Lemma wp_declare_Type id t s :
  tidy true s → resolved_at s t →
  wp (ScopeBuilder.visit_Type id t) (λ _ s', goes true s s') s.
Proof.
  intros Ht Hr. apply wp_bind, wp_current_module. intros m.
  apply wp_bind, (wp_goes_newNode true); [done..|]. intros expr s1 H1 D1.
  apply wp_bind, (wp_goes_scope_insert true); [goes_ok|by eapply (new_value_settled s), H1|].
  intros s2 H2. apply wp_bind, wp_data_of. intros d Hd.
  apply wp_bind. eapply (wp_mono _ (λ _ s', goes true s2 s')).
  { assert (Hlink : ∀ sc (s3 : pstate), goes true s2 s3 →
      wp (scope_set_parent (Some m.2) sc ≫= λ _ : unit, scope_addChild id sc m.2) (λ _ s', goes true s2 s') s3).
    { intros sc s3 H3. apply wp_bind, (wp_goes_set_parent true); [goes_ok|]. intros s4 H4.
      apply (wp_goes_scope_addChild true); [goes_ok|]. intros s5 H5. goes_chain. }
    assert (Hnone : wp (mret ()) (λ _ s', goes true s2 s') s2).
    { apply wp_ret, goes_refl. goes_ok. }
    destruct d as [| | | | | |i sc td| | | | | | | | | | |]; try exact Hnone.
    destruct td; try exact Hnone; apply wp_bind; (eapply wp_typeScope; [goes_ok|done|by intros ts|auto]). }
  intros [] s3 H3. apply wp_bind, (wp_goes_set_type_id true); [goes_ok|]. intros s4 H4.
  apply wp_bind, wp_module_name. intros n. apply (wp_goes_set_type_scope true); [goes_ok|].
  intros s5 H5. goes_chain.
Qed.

== == ==

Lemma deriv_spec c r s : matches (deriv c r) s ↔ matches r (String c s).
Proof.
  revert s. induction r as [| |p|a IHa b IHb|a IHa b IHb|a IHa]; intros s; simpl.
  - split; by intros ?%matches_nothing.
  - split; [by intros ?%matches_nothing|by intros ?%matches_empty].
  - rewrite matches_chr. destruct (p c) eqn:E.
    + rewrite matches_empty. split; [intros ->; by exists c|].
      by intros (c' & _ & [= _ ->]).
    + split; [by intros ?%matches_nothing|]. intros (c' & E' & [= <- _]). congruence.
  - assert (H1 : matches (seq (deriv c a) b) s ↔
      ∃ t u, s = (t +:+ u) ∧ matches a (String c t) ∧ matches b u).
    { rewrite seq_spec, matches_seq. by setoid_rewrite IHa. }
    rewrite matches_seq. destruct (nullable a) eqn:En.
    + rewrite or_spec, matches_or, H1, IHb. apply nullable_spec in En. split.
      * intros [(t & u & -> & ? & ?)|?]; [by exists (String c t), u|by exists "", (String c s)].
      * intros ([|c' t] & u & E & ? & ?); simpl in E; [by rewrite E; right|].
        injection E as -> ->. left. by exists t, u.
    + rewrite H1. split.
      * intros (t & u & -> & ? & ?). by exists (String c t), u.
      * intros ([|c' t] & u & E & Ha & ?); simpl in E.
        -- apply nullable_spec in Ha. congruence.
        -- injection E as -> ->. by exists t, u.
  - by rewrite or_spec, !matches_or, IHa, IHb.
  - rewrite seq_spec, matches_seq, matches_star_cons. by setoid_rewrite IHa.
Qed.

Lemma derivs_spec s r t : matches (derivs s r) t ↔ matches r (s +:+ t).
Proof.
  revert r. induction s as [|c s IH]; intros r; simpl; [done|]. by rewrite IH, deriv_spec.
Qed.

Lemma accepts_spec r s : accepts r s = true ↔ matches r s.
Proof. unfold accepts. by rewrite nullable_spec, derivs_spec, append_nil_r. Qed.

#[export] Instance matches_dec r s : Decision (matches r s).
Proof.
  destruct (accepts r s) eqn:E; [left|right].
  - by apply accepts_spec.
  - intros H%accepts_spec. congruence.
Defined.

== == ==

Please output the lines of the listing above that fall in the stretch from the one with "Lemma wp_declare_Type id" through the one with "apply wp_bind, (wp_goes_newNode", exactly and only those.

REPLY »
Lemma wp_declare_Type id t s :
  tidy true s → resolved_at s t →
  wp (ScopeBuilder.visit_Type id t) (λ _ s', goes true s s') s.
Proof.
  intros Ht Hr. apply wp_bind, wp_current_module. intros m.
  apply wp_bind, (wp_goes_newNode true); [done..|]. intros expr s1 H1 D1.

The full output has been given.